** Exercise objective **
Below are some records. Copy every line in them that holds "BoundingBox".
• • • • • • •
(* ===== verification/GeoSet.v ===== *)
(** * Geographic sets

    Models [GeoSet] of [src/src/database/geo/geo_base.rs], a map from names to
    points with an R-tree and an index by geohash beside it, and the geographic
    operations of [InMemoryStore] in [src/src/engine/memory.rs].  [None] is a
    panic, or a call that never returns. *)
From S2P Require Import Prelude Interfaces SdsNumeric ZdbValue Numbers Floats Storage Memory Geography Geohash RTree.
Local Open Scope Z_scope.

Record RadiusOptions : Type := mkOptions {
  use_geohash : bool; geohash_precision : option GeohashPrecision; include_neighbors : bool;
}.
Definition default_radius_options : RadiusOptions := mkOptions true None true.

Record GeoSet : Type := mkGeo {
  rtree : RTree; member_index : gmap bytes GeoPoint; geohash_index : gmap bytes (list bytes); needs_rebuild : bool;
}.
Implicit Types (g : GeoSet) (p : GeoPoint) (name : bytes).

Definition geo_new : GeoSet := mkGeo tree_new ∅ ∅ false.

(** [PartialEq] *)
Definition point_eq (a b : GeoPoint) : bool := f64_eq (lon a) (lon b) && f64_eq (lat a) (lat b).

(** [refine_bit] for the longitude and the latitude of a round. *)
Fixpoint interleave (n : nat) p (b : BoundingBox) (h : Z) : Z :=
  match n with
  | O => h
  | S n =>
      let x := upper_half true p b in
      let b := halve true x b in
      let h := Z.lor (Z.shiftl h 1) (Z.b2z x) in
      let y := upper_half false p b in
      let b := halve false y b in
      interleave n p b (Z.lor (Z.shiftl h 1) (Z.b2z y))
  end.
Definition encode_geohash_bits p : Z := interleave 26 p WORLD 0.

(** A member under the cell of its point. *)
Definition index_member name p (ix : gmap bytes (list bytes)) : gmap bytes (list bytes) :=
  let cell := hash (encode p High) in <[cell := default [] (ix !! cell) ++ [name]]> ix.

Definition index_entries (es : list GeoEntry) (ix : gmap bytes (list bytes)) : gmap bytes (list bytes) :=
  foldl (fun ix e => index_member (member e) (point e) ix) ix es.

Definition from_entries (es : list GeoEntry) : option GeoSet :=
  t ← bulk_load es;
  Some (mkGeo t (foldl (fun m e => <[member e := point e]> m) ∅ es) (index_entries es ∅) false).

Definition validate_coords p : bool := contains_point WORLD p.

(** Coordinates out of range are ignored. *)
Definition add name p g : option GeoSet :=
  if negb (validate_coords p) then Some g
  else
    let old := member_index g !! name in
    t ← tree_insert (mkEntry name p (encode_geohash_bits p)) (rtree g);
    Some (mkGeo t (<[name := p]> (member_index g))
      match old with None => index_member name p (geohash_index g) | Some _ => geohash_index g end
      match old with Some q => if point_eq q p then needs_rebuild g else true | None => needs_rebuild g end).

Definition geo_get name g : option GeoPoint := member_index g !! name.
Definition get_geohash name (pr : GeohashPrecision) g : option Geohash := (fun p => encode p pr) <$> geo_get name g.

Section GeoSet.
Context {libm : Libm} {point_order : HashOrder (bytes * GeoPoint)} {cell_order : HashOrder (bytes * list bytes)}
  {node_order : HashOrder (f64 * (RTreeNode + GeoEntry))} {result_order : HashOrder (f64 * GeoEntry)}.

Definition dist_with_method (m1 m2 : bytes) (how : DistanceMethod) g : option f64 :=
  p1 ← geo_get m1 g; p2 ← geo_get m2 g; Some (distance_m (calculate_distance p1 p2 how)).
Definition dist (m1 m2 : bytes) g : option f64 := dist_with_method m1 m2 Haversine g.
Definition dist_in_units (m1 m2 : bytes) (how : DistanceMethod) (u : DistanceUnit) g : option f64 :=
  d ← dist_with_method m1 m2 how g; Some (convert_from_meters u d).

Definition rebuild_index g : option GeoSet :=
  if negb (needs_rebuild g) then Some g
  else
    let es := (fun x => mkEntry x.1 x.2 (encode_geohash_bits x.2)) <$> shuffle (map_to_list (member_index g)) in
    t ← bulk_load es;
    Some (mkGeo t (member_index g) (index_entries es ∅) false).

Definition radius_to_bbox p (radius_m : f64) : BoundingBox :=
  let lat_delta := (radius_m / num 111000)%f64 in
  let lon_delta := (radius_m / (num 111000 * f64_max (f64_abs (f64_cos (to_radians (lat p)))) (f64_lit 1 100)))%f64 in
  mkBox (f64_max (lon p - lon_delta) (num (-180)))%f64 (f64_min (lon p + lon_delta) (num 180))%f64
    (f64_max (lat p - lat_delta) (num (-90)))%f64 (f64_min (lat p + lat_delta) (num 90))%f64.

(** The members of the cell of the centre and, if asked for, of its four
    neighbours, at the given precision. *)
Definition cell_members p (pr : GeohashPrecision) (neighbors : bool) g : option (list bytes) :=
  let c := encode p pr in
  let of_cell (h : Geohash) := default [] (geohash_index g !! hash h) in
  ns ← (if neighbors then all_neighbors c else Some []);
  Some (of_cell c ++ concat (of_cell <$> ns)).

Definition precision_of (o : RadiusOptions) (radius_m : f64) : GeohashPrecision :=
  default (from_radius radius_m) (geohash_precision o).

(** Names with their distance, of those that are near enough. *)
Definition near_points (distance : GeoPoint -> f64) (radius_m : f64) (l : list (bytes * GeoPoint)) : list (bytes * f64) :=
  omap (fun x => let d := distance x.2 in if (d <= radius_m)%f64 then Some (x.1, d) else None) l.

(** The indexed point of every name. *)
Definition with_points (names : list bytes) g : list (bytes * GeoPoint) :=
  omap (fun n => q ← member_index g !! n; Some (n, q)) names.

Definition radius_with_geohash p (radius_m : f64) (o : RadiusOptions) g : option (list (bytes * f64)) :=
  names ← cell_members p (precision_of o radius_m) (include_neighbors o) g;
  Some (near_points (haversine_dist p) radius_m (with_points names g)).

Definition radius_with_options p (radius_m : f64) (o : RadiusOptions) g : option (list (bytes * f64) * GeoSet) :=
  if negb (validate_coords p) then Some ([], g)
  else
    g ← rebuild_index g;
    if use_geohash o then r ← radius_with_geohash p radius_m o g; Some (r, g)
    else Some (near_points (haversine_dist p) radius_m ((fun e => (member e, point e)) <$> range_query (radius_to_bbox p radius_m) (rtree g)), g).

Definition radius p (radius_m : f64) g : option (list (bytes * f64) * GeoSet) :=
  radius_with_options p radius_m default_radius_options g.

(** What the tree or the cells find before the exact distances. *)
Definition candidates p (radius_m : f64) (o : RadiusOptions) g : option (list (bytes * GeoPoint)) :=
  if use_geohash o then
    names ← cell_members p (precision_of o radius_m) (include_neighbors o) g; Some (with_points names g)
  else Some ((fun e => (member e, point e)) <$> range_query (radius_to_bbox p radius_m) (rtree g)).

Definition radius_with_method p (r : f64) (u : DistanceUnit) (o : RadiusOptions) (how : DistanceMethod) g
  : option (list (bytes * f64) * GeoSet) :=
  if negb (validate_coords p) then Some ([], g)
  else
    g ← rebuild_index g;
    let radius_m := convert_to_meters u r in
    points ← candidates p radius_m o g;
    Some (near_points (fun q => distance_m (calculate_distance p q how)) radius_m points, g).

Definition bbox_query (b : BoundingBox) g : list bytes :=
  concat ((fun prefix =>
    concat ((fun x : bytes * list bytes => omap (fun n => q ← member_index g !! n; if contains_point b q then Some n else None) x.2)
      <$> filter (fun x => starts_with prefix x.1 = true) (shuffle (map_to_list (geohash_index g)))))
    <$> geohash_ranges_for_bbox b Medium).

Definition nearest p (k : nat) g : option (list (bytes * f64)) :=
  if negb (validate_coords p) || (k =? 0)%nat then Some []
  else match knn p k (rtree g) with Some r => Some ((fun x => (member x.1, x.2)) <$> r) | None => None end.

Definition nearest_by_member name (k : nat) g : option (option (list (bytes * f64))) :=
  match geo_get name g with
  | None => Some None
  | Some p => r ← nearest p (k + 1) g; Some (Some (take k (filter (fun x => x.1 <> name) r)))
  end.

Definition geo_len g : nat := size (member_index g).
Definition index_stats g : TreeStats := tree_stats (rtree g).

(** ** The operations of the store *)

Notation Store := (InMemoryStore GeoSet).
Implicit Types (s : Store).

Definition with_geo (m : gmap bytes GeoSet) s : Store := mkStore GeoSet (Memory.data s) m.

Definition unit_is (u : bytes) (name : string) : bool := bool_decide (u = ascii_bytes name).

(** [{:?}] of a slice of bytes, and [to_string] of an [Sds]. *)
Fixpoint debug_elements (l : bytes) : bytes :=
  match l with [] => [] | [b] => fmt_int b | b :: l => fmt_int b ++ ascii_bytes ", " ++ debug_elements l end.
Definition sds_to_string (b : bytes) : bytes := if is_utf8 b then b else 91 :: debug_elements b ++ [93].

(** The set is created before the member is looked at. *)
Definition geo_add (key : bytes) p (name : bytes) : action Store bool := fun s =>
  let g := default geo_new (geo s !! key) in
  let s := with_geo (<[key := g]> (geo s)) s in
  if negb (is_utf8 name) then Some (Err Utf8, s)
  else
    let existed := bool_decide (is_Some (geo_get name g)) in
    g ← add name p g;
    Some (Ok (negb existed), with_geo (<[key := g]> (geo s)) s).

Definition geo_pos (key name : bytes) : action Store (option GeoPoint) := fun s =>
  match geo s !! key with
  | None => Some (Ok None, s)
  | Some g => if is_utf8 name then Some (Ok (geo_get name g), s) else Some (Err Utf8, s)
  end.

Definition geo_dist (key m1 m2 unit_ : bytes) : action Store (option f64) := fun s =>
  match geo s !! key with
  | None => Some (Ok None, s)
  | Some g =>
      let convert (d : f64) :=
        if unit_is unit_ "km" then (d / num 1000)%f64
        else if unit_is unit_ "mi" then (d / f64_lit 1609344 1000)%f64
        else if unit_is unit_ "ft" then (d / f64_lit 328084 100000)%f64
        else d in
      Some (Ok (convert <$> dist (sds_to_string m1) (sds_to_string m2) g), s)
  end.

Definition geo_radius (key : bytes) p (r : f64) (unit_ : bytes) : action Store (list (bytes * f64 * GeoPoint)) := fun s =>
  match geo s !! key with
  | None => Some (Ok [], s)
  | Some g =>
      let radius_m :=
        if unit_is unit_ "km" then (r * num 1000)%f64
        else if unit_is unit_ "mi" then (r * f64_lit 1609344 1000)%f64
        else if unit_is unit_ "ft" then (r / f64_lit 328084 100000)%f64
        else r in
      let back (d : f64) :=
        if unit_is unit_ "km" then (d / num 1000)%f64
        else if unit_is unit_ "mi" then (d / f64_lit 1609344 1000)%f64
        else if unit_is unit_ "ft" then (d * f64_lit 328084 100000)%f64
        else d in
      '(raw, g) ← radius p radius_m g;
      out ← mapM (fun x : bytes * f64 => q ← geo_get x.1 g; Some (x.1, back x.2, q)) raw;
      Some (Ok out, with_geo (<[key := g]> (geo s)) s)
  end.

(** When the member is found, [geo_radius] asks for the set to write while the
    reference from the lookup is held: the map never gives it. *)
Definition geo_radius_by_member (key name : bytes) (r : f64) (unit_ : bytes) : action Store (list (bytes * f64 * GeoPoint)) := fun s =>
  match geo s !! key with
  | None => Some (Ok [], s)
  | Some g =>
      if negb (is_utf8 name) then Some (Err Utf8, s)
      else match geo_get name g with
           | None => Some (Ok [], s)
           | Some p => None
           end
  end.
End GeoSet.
• • • • • • •
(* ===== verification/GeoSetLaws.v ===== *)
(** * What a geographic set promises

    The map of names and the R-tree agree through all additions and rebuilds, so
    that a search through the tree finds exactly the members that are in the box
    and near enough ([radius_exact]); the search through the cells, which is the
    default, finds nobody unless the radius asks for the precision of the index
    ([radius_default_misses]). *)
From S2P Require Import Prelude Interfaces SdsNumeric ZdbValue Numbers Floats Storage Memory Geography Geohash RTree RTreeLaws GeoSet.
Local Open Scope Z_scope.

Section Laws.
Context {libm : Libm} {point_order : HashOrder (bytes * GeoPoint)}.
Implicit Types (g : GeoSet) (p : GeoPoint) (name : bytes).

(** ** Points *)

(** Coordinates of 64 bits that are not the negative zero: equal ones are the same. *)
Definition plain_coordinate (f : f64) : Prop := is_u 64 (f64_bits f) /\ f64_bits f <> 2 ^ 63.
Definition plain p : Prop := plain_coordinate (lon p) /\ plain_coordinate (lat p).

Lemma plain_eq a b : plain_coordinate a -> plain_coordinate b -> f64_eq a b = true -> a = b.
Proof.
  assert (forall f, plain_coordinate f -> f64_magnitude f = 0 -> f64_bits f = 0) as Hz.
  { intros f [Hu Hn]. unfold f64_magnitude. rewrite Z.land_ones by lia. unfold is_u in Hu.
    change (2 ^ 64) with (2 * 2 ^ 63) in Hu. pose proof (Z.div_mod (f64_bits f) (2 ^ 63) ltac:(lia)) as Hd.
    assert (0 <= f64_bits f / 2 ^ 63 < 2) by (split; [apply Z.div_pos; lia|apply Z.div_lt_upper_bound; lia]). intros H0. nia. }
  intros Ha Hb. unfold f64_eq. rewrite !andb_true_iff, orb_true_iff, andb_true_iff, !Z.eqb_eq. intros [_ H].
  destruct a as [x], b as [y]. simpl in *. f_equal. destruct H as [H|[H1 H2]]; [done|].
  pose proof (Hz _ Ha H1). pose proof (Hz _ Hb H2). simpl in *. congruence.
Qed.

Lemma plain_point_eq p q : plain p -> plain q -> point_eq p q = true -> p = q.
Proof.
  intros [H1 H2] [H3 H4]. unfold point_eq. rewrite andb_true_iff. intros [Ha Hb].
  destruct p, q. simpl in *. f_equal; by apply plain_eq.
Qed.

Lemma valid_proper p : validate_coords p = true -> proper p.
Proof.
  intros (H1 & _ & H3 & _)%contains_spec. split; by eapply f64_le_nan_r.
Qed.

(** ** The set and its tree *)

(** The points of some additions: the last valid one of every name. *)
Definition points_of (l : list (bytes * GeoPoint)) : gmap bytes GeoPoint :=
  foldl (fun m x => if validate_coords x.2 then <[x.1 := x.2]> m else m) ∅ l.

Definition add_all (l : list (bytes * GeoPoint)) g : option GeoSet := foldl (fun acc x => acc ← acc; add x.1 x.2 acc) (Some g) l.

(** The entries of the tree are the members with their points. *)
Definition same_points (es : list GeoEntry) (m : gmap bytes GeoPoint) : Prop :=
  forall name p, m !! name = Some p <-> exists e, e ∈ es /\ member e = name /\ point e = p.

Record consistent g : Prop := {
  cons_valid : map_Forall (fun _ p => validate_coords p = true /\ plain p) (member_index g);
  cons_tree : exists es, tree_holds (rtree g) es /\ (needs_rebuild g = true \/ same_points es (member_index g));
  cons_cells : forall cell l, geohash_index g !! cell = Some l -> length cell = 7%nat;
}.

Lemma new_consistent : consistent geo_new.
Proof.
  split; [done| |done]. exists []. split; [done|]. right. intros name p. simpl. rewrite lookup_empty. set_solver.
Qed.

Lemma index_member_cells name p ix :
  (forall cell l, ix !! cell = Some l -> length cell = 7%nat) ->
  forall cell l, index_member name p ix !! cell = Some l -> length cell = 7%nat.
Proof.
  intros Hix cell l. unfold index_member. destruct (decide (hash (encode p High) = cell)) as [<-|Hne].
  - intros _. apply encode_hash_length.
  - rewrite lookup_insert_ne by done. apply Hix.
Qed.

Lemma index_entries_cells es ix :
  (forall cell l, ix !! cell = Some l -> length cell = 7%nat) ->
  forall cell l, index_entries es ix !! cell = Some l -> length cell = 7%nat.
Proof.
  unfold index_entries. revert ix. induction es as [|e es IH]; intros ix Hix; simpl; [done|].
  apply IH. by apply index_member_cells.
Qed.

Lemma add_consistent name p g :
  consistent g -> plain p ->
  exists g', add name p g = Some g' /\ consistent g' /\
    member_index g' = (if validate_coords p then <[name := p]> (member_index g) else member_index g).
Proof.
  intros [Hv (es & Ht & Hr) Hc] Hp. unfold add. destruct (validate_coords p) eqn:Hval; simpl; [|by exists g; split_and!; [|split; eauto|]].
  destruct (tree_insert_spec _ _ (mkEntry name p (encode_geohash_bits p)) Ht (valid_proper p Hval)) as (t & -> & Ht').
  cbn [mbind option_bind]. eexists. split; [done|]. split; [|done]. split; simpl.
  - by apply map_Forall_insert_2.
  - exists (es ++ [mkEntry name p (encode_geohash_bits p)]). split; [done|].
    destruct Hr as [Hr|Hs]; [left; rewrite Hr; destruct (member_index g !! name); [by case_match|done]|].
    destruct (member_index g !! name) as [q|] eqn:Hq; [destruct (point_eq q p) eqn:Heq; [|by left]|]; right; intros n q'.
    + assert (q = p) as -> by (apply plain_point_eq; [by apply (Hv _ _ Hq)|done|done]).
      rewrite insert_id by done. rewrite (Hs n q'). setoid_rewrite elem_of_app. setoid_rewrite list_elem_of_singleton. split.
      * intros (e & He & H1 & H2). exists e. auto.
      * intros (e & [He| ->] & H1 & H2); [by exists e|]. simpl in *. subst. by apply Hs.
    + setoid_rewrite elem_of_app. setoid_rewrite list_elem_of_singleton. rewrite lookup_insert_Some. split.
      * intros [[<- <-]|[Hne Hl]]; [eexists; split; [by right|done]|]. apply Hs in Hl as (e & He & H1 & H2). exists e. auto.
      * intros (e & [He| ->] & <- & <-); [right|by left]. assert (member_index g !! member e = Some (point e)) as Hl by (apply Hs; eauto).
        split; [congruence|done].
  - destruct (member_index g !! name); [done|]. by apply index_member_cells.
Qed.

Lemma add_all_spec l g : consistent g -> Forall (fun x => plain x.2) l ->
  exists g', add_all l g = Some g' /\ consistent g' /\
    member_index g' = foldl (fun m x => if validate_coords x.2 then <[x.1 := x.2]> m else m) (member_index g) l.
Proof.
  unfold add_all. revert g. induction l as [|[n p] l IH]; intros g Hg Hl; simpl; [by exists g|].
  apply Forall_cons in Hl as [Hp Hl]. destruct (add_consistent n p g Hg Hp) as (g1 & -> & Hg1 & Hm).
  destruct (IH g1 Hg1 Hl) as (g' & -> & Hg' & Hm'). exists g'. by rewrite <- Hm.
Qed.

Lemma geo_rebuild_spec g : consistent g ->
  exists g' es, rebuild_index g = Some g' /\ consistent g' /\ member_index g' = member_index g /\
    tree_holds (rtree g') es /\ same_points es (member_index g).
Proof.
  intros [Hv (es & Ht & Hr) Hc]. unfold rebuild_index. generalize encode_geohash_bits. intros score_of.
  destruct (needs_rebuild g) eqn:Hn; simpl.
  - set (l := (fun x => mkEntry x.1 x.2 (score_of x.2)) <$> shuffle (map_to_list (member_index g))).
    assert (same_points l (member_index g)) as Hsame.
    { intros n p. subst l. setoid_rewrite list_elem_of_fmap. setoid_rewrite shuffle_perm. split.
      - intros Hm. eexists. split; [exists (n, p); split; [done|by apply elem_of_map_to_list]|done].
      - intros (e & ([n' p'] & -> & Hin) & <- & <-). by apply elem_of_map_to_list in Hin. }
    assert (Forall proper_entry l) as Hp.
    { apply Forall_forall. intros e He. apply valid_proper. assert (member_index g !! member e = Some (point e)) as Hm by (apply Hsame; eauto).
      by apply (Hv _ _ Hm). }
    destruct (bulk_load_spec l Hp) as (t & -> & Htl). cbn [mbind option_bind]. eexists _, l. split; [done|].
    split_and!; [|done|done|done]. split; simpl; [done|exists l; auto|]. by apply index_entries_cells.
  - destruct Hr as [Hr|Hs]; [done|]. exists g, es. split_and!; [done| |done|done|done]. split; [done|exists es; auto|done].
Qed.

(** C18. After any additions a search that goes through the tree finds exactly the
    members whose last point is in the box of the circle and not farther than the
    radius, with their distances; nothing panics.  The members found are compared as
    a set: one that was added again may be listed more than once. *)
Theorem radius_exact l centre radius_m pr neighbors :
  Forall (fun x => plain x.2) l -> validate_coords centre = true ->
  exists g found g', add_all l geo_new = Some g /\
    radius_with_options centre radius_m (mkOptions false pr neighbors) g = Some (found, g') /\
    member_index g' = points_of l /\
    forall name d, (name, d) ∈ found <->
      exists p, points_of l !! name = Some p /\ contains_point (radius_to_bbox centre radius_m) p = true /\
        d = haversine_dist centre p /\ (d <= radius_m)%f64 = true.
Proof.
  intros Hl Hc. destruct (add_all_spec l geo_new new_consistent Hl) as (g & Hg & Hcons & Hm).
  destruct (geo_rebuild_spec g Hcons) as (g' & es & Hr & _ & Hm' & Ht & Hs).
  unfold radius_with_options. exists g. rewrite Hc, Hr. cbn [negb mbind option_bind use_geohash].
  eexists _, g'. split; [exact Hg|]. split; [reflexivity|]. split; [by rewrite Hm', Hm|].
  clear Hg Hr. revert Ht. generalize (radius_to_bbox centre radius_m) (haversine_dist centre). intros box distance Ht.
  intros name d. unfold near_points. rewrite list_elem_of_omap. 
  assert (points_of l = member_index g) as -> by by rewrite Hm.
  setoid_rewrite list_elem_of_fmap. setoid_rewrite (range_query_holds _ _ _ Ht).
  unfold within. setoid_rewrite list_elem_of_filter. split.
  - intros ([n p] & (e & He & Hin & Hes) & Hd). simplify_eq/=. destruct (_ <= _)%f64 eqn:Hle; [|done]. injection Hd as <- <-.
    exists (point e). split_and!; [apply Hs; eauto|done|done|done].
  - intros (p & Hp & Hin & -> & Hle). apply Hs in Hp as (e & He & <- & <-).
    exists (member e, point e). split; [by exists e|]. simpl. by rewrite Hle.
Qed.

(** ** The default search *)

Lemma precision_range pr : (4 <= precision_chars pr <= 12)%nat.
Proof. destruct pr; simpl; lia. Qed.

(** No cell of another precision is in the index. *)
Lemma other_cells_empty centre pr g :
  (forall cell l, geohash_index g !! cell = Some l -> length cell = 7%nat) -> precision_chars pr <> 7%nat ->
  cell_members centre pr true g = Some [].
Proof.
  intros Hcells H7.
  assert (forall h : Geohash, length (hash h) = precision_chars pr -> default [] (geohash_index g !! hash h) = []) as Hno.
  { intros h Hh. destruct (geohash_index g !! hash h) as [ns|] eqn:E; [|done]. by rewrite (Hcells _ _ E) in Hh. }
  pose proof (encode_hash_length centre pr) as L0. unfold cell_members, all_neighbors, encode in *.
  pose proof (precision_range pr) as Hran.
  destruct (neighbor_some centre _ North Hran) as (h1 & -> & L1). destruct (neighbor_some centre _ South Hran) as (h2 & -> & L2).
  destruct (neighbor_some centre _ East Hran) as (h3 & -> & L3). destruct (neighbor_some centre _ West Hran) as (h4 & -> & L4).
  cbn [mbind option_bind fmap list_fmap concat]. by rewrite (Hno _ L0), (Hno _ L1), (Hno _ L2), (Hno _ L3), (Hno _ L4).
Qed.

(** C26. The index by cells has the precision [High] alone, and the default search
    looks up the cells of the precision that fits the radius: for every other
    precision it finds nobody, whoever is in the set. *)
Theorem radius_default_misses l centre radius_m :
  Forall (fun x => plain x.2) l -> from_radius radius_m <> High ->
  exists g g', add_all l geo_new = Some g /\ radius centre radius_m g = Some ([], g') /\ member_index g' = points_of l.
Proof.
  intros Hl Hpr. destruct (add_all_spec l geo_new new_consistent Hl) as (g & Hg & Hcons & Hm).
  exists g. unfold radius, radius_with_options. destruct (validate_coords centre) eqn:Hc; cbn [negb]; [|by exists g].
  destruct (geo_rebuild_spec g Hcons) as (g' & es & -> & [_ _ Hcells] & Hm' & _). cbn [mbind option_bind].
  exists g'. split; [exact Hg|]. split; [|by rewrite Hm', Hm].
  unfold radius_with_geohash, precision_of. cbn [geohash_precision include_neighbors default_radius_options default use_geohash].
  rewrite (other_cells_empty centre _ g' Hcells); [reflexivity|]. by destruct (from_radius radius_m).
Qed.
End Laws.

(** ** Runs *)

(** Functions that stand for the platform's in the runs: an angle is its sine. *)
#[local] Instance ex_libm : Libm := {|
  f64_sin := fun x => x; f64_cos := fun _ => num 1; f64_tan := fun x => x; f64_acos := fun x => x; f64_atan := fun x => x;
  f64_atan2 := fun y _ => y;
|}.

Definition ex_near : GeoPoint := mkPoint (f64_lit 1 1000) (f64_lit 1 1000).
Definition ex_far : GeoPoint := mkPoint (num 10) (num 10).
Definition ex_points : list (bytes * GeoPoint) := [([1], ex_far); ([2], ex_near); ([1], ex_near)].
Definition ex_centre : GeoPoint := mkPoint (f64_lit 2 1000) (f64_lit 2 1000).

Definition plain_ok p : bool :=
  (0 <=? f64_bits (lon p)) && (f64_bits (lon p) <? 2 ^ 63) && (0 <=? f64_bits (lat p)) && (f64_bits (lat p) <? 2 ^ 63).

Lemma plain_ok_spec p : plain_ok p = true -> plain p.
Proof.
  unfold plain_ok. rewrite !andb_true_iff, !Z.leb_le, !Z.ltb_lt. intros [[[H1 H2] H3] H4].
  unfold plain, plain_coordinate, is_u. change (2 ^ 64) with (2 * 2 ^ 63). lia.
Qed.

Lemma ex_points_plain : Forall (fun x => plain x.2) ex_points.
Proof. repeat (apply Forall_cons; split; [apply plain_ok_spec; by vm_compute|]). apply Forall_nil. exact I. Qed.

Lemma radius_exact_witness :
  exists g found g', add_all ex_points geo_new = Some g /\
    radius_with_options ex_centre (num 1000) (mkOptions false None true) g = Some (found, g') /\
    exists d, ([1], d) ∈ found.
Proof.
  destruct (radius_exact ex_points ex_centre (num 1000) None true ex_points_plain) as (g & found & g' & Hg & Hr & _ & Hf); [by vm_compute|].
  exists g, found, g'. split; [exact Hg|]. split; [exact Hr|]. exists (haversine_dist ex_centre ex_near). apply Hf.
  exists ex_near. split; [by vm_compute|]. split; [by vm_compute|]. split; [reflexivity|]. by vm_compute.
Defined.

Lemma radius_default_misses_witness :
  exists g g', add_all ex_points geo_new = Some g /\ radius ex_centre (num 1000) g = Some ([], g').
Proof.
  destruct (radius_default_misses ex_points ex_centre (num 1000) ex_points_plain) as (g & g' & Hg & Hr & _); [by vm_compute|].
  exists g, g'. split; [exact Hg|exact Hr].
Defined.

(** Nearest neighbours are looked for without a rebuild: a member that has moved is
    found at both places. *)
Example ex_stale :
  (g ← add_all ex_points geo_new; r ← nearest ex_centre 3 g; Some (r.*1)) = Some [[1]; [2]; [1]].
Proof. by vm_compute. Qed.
• • • • • • •
** Written answer **
Fixpoint interleave (n : nat) p (b : BoundingBox) (h : Z) : Z :=
Definition radius_to_bbox p (radius_m : f64) : BoundingBox :=
Definition bbox_query (b : BoundingBox) g : list bytes :=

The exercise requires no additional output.